Then, read the metadata of the data of jobtracker split. The metadata includes the following attributes:

Private tasksplitindex splitindex; // The index location after shuffling private long inputdatalength; // The data length after shuffling private string [] locations; // The data storage location

Calculate nummaptasks based on the length of the metadata and verify whether the data storage address can be connected.

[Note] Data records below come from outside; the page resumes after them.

(** [shr] divides the mantissa by a power of two and adds to the exponent. *)
Lemma shr_spec mrs e n :
  0 <= shr_m mrs ->
  let n' := Z.max n 0 in
  shr_m (shr mrs e n).1 = shr_m mrs / 2 ^ n' /\ (shr mrs e n).2 = e + n'.
Proof.
  intros Hm. destruct n as [|p|p]; cbn [shr fst snd Z.max].
  - cbn. rewrite Z.div_1_r. lia.
  - rewrite iter_pos_nat, iter_shr_1_m by exact Hm.
    rewrite positive_nat_Z. split; [reflexivity|].
    change (Z.max (Z.pos p) 0) with (Z.pos p). reflexivity.
  - cbn. rewrite Z.div_1_r. lia.
Qed.

Lemma shr_record_of_loc_m m l : shr_m (shr_record_of_loc m l) = m.
Proof. destruct l as [|[]]; reflexivity. Qed.

(** [shr_fexp] keeps a mantissa in the range of non-negative numbers below
    [2 ^ (k - e)], and its exponent below that of the largest floats. *)
Lemma shr_fexp_bound m e l k :
  0 <= m < 2 ^ (k - e) -> e <= k -> e <= 971 -> 0 <= k <= 1024 ->
  let r := shr_fexp 53 1024 m e l in
  0 <= shr_m r.1 < 2 ^ (k - r.2) /\ r.2 <= k /\ r.2 <= 971.
Proof.
  intros Hm Hek He Hk. unfold shr_fexp.
  pose proof (Zdigits2_le m (k - e) Hm ltac:(lia)) as Hd.
  set (n := fexp 53 1024 (Zdigits2 m + e) - e).
  assert (Hn : e + Z.max n 0 <= k /\ e + Z.max n 0 <= 971)
    by (unfold n, fexp, emin; lia).
  destruct (shr_spec (shr_record_of_loc m l) e n) as [H1 H2];
    [rewrite shr_record_of_loc_m; lia|].
  cbv zeta. rewrite H1, H2, shr_record_of_loc_m.
  split; [|exact Hn]. split; [apply Z.div_pos; lia|].
  apply Z.div_lt_upper_bound; [lia|].
  rewrite <- Z.pow_add_r by lia.
  replace (Z.max n 0 + (k - (e + Z.max n 0))) with (k - e) by lia. lia.
Qed.

Lemma round_nearest_even_bound m l :
  m <= round_nearest_even m l <= m + 1.
Proof.
  destruct l as [|[]]; cbn [round_nearest_even]; try lia.
  destruct (Z.even m); lia.
Qed.

(** Rounding a number below [2 ^ 1023] gives a finite float or a zero. *)
Lemma binary_round_aux_finite sx m e l :
  0 <= m < 2 ^ (1023 - e) -> e <= 971 ->
  match binary_round_aux 53 1024 sx m e l with
  | S754_zero _ | S754_finite _ _ _ => True
  | _ => False
  end.
Proof.
  intros Hm He. unfold binary_round_aux.
  pose proof (shr_fexp_bound m e l 1023 Hm ltac:(lia) He ltac:(lia)) as H1.
  destruct (shr_fexp 53 1024 m e l) as [mrs1 e1]. cbn [fst snd] in H1.
  destruct H1 as (Hm1 & He1k & He1).
  pose proof (round_nearest_even_bound (shr_m mrs1) (loc_of_shr_record mrs1))
    as Hr.
  set (m2 := round_nearest_even (shr_m mrs1) (loc_of_shr_record mrs1)) in *.
  assert (Hm2 : 0 <= m2 < 2 ^ (1024 - e1)).
  { replace (1024 - e1) with (Z.succ (1023 - e1)) by lia.
    rewrite Z.pow_succ_r by lia. lia. }
  pose proof (shr_fexp_bound m2 e1 loc_Exact 1024 Hm2 ltac:(lia) He1 ltac:(lia))
    as H2.
  destruct (shr_fexp 53 1024 m2 e1 loc_Exact) as [mrs2 e2]. cbn [fst snd] in H2.
  destruct H2 as (Hm3 & _ & He2).
  destruct (shr_m mrs2) as [|p|p]; [exact I| |lia].
  assert (Hle : (e2 <=? 1024 - 53) = true) by (apply Z.leb_le; lia).
  now rewrite Hle.
Qed.

(** The division of a numerator below [2 ^ 1023] times the denominator. *)
Lemma SFdiv_core_binary_bound pa pb :
  Z.pos pa < 2 ^ 1023 * Z.pos pb ->
  let '(q, e, _) := SFdiv_core_binary 53 1024 (Z.pos pa) 0 (Z.pos pb) 0 in
  0 <= q < 2 ^ (1023 - e) /\ e <= 0.
Proof.
  intros Hlt. unfold SFdiv_core_binary.
  set (e := Z.min _ _).
  assert (He : e <= 0) by (unfold e; lia).
  set (m' := match 0 - 0 - e with
             | 0 => Z.pos pa
             | Z.pos _ => Z.shiftl (Z.pos pa) (0 - 0 - e)
             | Z.neg _ => 0
             end).
  assert (Hm' : m' = Z.pos pa * 2 ^ (- e)).
  { unfold m'. replace (0 - 0 - e) with (- e) by lia.
    destruct (- e) as [|p|p] eqn:Heq; [lia| |lia].
    now rewrite Z.shiftl_mul_pow2 by lia. }
  clearbody m'.
  pose proof (Z_div_mod m' (Z.pos pb) ltac:(lia)) as Hdiv.
  destruct (Z.div_eucl m' (Z.pos pb)) as [q r]. destruct Hdiv as [Heq Hr].
  split; [|exact He].
  assert (Hpow : 2 ^ (1023 - e) = 2 ^ 1023 * 2 ^ (- e)).
  { rewrite <- Z.pow_add_r by lia. f_equal; lia. }
  assert (Hp : 0 < 2 ^ (- e)) by (apply Z.pow_pos_nonneg; lia).
  rewrite Hpow. nia.
Qed.

(** No overflow when the quotient is below [2 ^ 1023] in absolute value. *)
Lemma true_divide_returns a b :
  0 < b -> Z.abs a < 2 ^ 1023 * b ->
  exists q, true_divide a b = inr q /\
    match q with S754_zero _ | S754_finite _ _ _ => True | _ => False end.
Proof.
  intros Hb Ha. unfold true_divide.
  destruct (Z.eqb_spec b 0) as [->|_]; [lia|].
  destruct b as [|pb|pb]; [lia| |lia]. cbn [int_operand].
  assert (Hfin : forall s pa, Z.pos pa < 2 ^ 1023 * Z.pos pb ->
    let q := SFdiv 53 1024 (S754_finite s pa 0) (S754_finite false pb 0) in
    match q with S754_zero _ | S754_finite _ _ _ => True | _ => False end).
  { intros s pa Hlt. cbn [SFdiv].
    pose proof (SFdiv_core_binary_bound pa pb Hlt) as Hcore.
    destruct (SFdiv_core_binary 53 1024 (Z.pos pa) 0 (Z.pos pb) 0)
      as [[q e] l].
    destruct Hcore as [Hq He].
    apply binary_round_aux_finite; [exact Hq|lia]. }
  destruct a as [|pa|pa]; cbn [int_operand].
  - eexists. split; [reflexivity|exact I].
  - specialize (Hfin false pa ltac:(lia)). cbv zeta in Hfin.
    destruct (SFdiv 53 1024 _ _) as [s|s| |s m e]; try contradiction;
      (eexists; split; [reflexivity|exact I]).
  - specialize (Hfin true pa ltac:(lia)). cbv zeta in Hfin.
    destruct (SFdiv 53 1024 _ _) as [s|s| |s m e]; try contradiction;
      (eexists; split; [reflexivity|exact I]).
Qed.

(** Shifting out zeros from an exact record leaves an exact record. *)
Lemma shr_1_exact m :
  0 <= m -> m mod 2 = 0 ->
  shr_1 (Build_shr_record m false false) = Build_shr_record (m / 2) false false.
Proof.
  intros Hm Hmod. destruct m as [|[p|p|]|p]; cbn [shr_1 orb]; try lia.
  - reflexivity.
  - exfalso. rewrite Pos2Z.inj_xI in Hmod.
    rewrite Z.add_comm, Z.mul_comm, Z.mod_add in Hmod by lia. discriminate.
  - f_equal. apply (Z.div_unique _ 2 _ 0); lia.
  - discriminate.
Qed.

Lemma iter_shr_1_exact n : forall m,
  0 <= m -> m mod 2 ^ Z.of_nat n = 0 ->
  Nat.iter n shr_1 (Build_shr_record m false false)
  = Build_shr_record (m / 2 ^ Z.of_nat n) false false.
Proof.
  induction n as [|n IH]; intros m Hm Hmod.
  - cbn. now rewrite Z.div_1_r.
  - rewrite Nat2Z.inj_succ, Z.pow_succ_r in * by lia.
    assert (Hp : 0 < 2 ^ Z.of_nat n) by (apply Z.pow_pos_nonneg; lia).
    apply Z.mod_divide in Hmod; [|lia]. destruct Hmod as [k ->].
    rewrite Nat.iter_succ, IH; [| lia |].
    + replace (k * (2 * 2 ^ Z.of_nat n)) with (k * 2 * 2 ^ Z.of_nat n) by lia.
      rewrite Z.div_mul by lia.
      rewrite shr_1_exact; [|nia|now rewrite Z.mod_mul by lia].
      rewrite Z.div_mul by lia.
      replace (k * 2 * 2 ^ Z.of_nat n) with (k * (2 * 2 ^ Z.of_nat n)) by lia.
      now rewrite Z.div_mul by lia.
    + replace (k * (2 * 2 ^ Z.of_nat n)) with (k * 2 * 2 ^ Z.of_nat n) by lia.
      now rewrite Z.mod_mul by lia.
Qed.

Lemma shr_exact m e n :
  0 <= m -> m mod 2 ^ Z.max n 0 = 0 ->
  loc_of_shr_record (shr (shr_record_of_loc m loc_Exact) e n).1 = loc_Exact.
Proof.
  intros Hm Hmod. destruct n as [|p|p]; cbn [shr fst]; try reflexivity.
  change (Z.max (Z.pos p) 0) with (Z.pos p) in Hmod.
  rewrite iter_pos_nat. cbn [shr_record_of_loc].
  rewrite iter_shr_1_exact; [reflexivity|exact Hm|].
  now rewrite positive_nat_Z.
Qed.

Lemma round_nearest_even_exact m : round_nearest_even m loc_Exact = m.
Proof. reflexivity. Qed.

(** One rounding step on the quotient [A / B] scaled by [2 ^ e], when it
    lies between the integers [lo] and [hi] below [2 ^ 53]: the step moves
    to an exponent [e1] that is not positive either and to a mantissa
    between [lo] and [hi] scaled by [2 ^ e1]. *)
Lemma shr_fexp_between A B e l lo hi :
  0 < B -> 0 <= A -> e <= 0 -> 0 <= lo -> hi < 2 ^ 53 ->
  lo * 2 ^ (- e) * B <= A <= hi * 2 ^ (- e) * B ->
  (A mod B = 0 -> l = loc_Exact) ->
  let r := shr_fexp 53 1024 (A / B) e l in
  let m' := round_nearest_even (shr_m r.1) (loc_of_shr_record r.1) in
  e <= r.2 <= 0 /\
  lo * 2 ^ (- r.2) <= shr_m r.1 /\ shr_m r.1 <= m' /\ m' <= hi * 2 ^ (- r.2).
Proof.
  intros HB HA He Hlo Hhi [Hlow Hupp] Hexact.
  assert (Hp : 0 < 2 ^ (- e)) by (apply Z.pow_pos_nonneg; lia).
  assert (Hm : 0 <= A / B < 2 ^ (53 - e)).
  { split; [apply Z.div_pos; lia|].
    apply Z.div_lt_upper_bound; [lia|].
    replace (53 - e) with (53 + - e) by lia. rewrite Z.pow_add_r by lia. nia. }
  pose proof (Zdigits2_le _ _ Hm ltac:(lia)) as Hd.
  unfold shr_fexp.
  set (n := fexp 53 1024 (Zdigits2 (A / B) + e) - e).
  assert (Hn : e + Z.max n 0 <= 0) by (unfold n, fexp, emin; lia).
  destruct (shr_spec (shr_record_of_loc (A / B) l) e n) as [H1 H2];
    [rewrite shr_record_of_loc_m; lia|].
  rewrite shr_record_of_loc_m in H1. cbv zeta.
  rewrite H1, H2. split; [lia|].
  set (k := Z.max n 0) in *. assert (Hk : 0 <= k) by (unfold k; lia).
  assert (Hpk : 0 < 2 ^ k) by (apply Z.pow_pos_nonneg; lia).
  assert (Hp1 : 0 < 2 ^ (- (e + k))) by (apply Z.pow_pos_nonneg; lia).
  assert (Hsplit : 2 ^ (- e) = 2 ^ (- (e + k)) * 2 ^ k).
  { rewrite <- Z.pow_add_r by lia. f_equal; lia. }
  rewrite Hsplit in Hlow, Hupp.
  rewrite Z.div_div by lia.
  pose proof (round_nearest_even_bound (A / (B * 2 ^ k))
                (loc_of_shr_record
                   (shr (shr_record_of_loc (A / B) l) e n).1)) as Hr.
  assert (HL : lo * 2 ^ (- (e + k)) <= A / (B * 2 ^ k))
    by (apply Z.div_le_lower_bound; nia).
  assert (HU : A / (B * 2 ^ k) <= hi * 2 ^ (- (e + k)))
    by (apply Z.div_le_upper_bound; nia).
  split; [exact HL|]. split; [lia|].
  destruct (Z.eq_dec (A / (B * 2 ^ k)) (hi * 2 ^ (- (e + k)))) as [Heq|Hne];
    [|lia].
  (* the quotient is the upper bound itself: the division is exact *)
  pose proof (Z.mul_div_le A (B * 2 ^ k) ltac:(nia)) as Hfloor.
  rewrite Heq in Hfloor.
  assert (HA' : A = hi * 2 ^ (- (e + k)) * 2 ^ k * B) by nia.
  assert (Hmod : A mod B = 0) by (rewrite HA'; apply Z.mod_mul; lia).
  rewrite (Hexact Hmod), shr_exact.
  - rewrite round_nearest_even_exact, Heq. lia.
  - apply Z.div_pos; lia.
  - fold k. rewrite HA', Z.div_mul by lia. apply Z.mod_mul. lia.
Qed.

Next we generate map tasks and reducer tasks:

   maps = new TaskInProgress[numMapTasks];    for(int i=0; i < numMapTasks; ++i) {      inputLength += splits[i].getInputDataLength();      maps[i] = new TaskInProgress(jobId, jobFile,                                    splits[i],                                    jobtracker, conf, this, i, numSlotsPerMap);    }
   this.jobFile = jobFile;    this.splitInfo = split;    this.jobtracker = jobtracker;    this.job = job;    this.conf = conf;    this.partition = partition;    this.maxSkipRecords = SkipBadRecords.getMapperMaxSkipRecords(conf);    this.numSlotsRequired = numSlotsRequired;    setMaxTaskAttempts();    init(jobid);

In addition to the jobtracker, split, and job information corresponding to the task

Maxskiprecords: records the maximum number of error records that can be skipped during task execution;
Setmaxtaskattempts -- set the maximum number of times a task can be executed. When a task fails to be executed twice, it will re-Execute again in Skip mode, record those bad records, and then skip these bad records when the task is executed again for the fourth time.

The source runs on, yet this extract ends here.